(Stored dataset items)
== Segment start ==

(* ===== verification/Entry.v ===== *)
(** * Paging-structure entries

    The data of [module/pteditor.h] and [ptedit.h]: the resolved entry
    [ptedit_entry_t], its validity masks, the bits of an entry, and the
    bit-field structures that [ptedit_cast] reads an entry through; with the
    page-frame-number accessors of [ptedit.c]. *)

From stdpp Require Import base numbers list strings.
From S2P Require Import Prelude.
Local Open Scope Z_scope.

(** The two architectures the sources distinguish with [#if]. *)
Inductive arch := X86_64 | AARCH64.

#[export] Instance arch_eq_dec : EqDecision arch.
Proof. solve_decision. Defined.

(** ** The resolved entry

    The anonymous unions alias the Intel names [pml5], [pml4], [pdpt] and
    [pd] with the Linux ones, so one field stands for both. *)
Record ptedit_entry_t := mk_entry {
  pid : Z;
  vaddr : Z;
  pgd : Z;
  p4d : Z;
  pud : Z;
  pmd : Z;
  pte : Z;
  valid : Z }.

#[export] Instance entry_eq_dec : EqDecision ptedit_entry_t.
Proof. solve_decision. Defined.

Definition PTEDIT_VALID_MASK_PGD : Z := bit 0.
Definition PTEDIT_VALID_MASK_P4D : Z := bit 1.
Definition PTEDIT_VALID_MASK_PUD : Z := bit 2.
Definition PTEDIT_VALID_MASK_PMD : Z := bit 3.
Definition PTEDIT_VALID_MASK_PTE : Z := bit 4.

(** [entry.valid & mask], as a condition. *)
Definition has (v mask : Z) : bool := negb (Z.land v mask =? 0).

(** [memset(&e, 0, sizeof(e))]. *)
Definition zero_entry : ptedit_entry_t := mk_entry 0 0 0 0 0 0 0 0.

Definition set_vaddr (v : Z) (e : ptedit_entry_t) : ptedit_entry_t :=
  mk_entry (pid e) v (pgd e) (p4d e) (pud e) (pmd e) (pte e) (valid e).
Definition set_pid (v : Z) (e : ptedit_entry_t) : ptedit_entry_t :=
  mk_entry v (vaddr e) (pgd e) (p4d e) (pud e) (pmd e) (pte e) (valid e).
Definition set_pgd (v : Z) (e : ptedit_entry_t) : ptedit_entry_t :=
  mk_entry (pid e) (vaddr e) v (p4d e) (pud e) (pmd e) (pte e) (valid e).
Definition set_p4d (v : Z) (e : ptedit_entry_t) : ptedit_entry_t :=
  mk_entry (pid e) (vaddr e) (pgd e) v (pud e) (pmd e) (pte e) (valid e).
Definition set_pud (v : Z) (e : ptedit_entry_t) : ptedit_entry_t :=
  mk_entry (pid e) (vaddr e) (pgd e) (p4d e) v (pmd e) (pte e) (valid e).
Definition set_pmd (v : Z) (e : ptedit_entry_t) : ptedit_entry_t :=
  mk_entry (pid e) (vaddr e) (pgd e) (p4d e) (pud e) v (pte e) (valid e).
Definition set_pte (v : Z) (e : ptedit_entry_t) : ptedit_entry_t :=
  mk_entry (pid e) (vaddr e) (pgd e) (p4d e) (pud e) (pmd e) v (valid e).
Definition set_valid (v : Z) (e : ptedit_entry_t) : ptedit_entry_t :=
  mk_entry (pid e) (vaddr e) (pgd e) (p4d e) (pud e) (pmd e) (pte e) v.
(** [e.valid |= mask]. *)
Definition or_valid (mask : Z) (e : ptedit_entry_t) : ptedit_entry_t :=
  set_valid (Z.lor (valid e) mask) e.

(** ** Levels of paging *)

Inductive level := PGD | P4D | PUD | PMD | PTE.

#[export] Instance level_eq_dec : EqDecision level.
Proof. solve_decision. Defined.

Definition level_bit (l : level) : Z :=
  match l with PGD => 0 | P4D => 1 | PUD => 2 | PMD => 3 | PTE => 4 end.
Definition level_mask (l : level) : Z := bit (level_bit l).
(** The field of a resolved entry for a level, and whether it is valid. *)
Definition level_entry (l : level) (e : ptedit_entry_t) : Z :=
  match l with PGD => pgd e | P4D => p4d e | PUD => pud e | PMD => pmd e | PTE => pte e end.
Definition level_valid (l : level) (e : ptedit_entry_t) : bool := has (valid e) (level_mask l).

(** ** Bits of an entry *)

Module Bit.
(** x86-64 *)
Definition PRESENT : Z := 0.
Definition RW : Z := 1.
Definition USER : Z := 2.
Definition PWT : Z := 3.
Definition PCD : Z := 4.
Definition ACCESSED_X86 : Z := 5.
Definition DIRTY : Z := 6.
Definition PSE : Z := 7.
Definition PAT : Z := 7.
Definition GLOBAL : Z := 8.
Definition SOFTW1_X86 : Z := 9.
Definition SOFTW2_X86 : Z := 10.
Definition SOFTW3_X86 : Z := 11.
Definition PAT_LARGE : Z := 12.
Definition SOFTW4_X86 : Z := 58.
Definition PKEY_BIT0 : Z := 59.
Definition PKEY_BIT1 : Z := 60.
Definition PKEY_BIT2 : Z := 61.
Definition PKEY_BIT3 : Z := 62.
Definition NX : Z := 63.
(** AArch64 *)
Definition TYPE_BIT0 : Z := 0.
Definition TYPE_BIT1 : Z := 1.
Definition MAIR_BIT0 : Z := 2.
Definition MAIR_BIT1 : Z := 3.
Definition MAIR_BIT2 : Z := 4.
Definition NON_SECURE : Z := 5.
Definition PERMISSION_BIT0 : Z := 6.
Definition PERMISSION_BIT1 : Z := 7.
Definition SHARE_BIT0 : Z := 8.
Definition SHARE_BIT1 : Z := 9.
Definition ACCESSED_ARM : Z := 10.
Definition NOT_GLOBAL : Z := 11.
Definition CONTIGUOUS : Z := 52.
Definition PXN : Z := 53.
Definition XN : Z := 54.
Definition SOFTW1_ARM : Z := 55.
Definition SOFTW2_ARM : Z := 56.
Definition SOFTW3_ARM : Z := 57.
Definition SOFTW4_ARM : Z := 58.
Definition SOFTW5_ARM : Z := 59.
Definition SOFTW6_ARM : Z := 60.
Definition SOFTW7_ARM : Z := 61.
Definition SOFTW8_ARM : Z := 62.
Definition SOFTW9_ARM : Z := 63.
End Bit.

(** [PTEDIT_PAGE_PRESENT] *)
Definition PTEDIT_PAGE_PRESENT (a : arch) : Z :=
  match a with X86_64 => 1 | AARCH64 => 3 end.

(** ** Bit-field structures

    A structure made of bit-fields of one [size_t] is the list of its fields,
    name and width, the first in the least significant bits (the allocation
    order of the little-endian ABIs of both architectures).  [ptedit_cast]
    reads an entry's own memory as such a structure. *)

Definition layout : Type := list (string * Z).

Section layouts.
Local Open Scope string_scope.

(** [ptedit_pgd_t], which [ptedit_p4d_t], [ptedit_pud_t] and [ptedit_pmd_t]
    are aliases of. *)
Definition ptedit_pgd_t_x86 : layout :=
  [ ("present", 1); ("writeable", 1); ("user_access", 1); ("write_through", 1);
    ("cache_disabled", 1); ("accessed", 1); ("ignored_3", 1); ("size", 1);
    ("ignored_2", 4); ("pfn", 28); ("reserved_1", 12); ("ignored_1", 11);
    ("execution_disabled", 1) ].

Definition ptedit_pmd_large_t_x86 : layout :=
  [ ("present", 1); ("writeable", 1); ("user_access", 1); ("write_through", 1);
    ("cache_disabled", 1); ("accessed", 1); ("dirty", 1); ("size", 1);
    ("global", 1); ("ignored_2", 3); ("pat", 1); ("reserved_2", 8);
    ("pfn", 19); ("reserved_1", 12); ("ignored_1", 11);
    ("execution_disabled", 1) ].

Definition ptedit_pte_t_x86 : layout :=
  [ ("present", 1); ("writeable", 1); ("user_access", 1); ("write_through", 1);
    ("cache_disabled", 1); ("accessed", 1); ("dirty", 1); ("size", 1);
    ("global", 1); ("ignored_2", 3); ("pfn", 28); ("reserved_1", 12);
    ("ignored_1", 11); ("execution_disabled", 1) ].

Definition ptedit_pgd_t_arm : layout :=
  [ ("present", 2); ("ignored_1", 10); ("pfn", 36); ("reserved", 4);
    ("ignored_2", 7); ("pxn_table", 1); ("xn_table", 1); ("ap_table", 2);
    ("ns_table", 1) ].

Definition ptedit_pgd_large_t_arm : layout :=
  [ ("present", 2); ("memory_attributes_index", 3); ("non_secure", 1);
    ("access_permissions", 2); ("shareability_field", 2); ("access_flag", 1);
    ("not_global", 1); ("reserved_1", 18); ("pfn", 18); ("reserved_2", 4);
    ("contiguous", 1); ("privileged_execute_never", 1); ("execute_never", 1);
    ("ingored_1", 4); ("ignored_2", 5) ].

Definition ptedit_pmd_large_t_arm : layout :=
  [ ("present", 2); ("memory_attributes_index", 3); ("non_secure", 1);
    ("access_permissions", 2); ("shareability_field", 2); ("access_flag", 1);
    ("not_global", 1); ("reserved_1", 9); ("pfn", 27); ("reserved_2", 4);
    ("contiguous", 1); ("privileged_execute_never", 1); ("execute_never", 1);
    ("ingored_1", 4); ("ignored_2", 5) ].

== Segment end ==

[What this task involves] Search each line of the data above for "Inductive", and copy the lines where it occurs.

[Response]
Inductive arch := X86_64 | AARCH64.
Inductive level := PGD | P4D | PUD | PMD | PTE.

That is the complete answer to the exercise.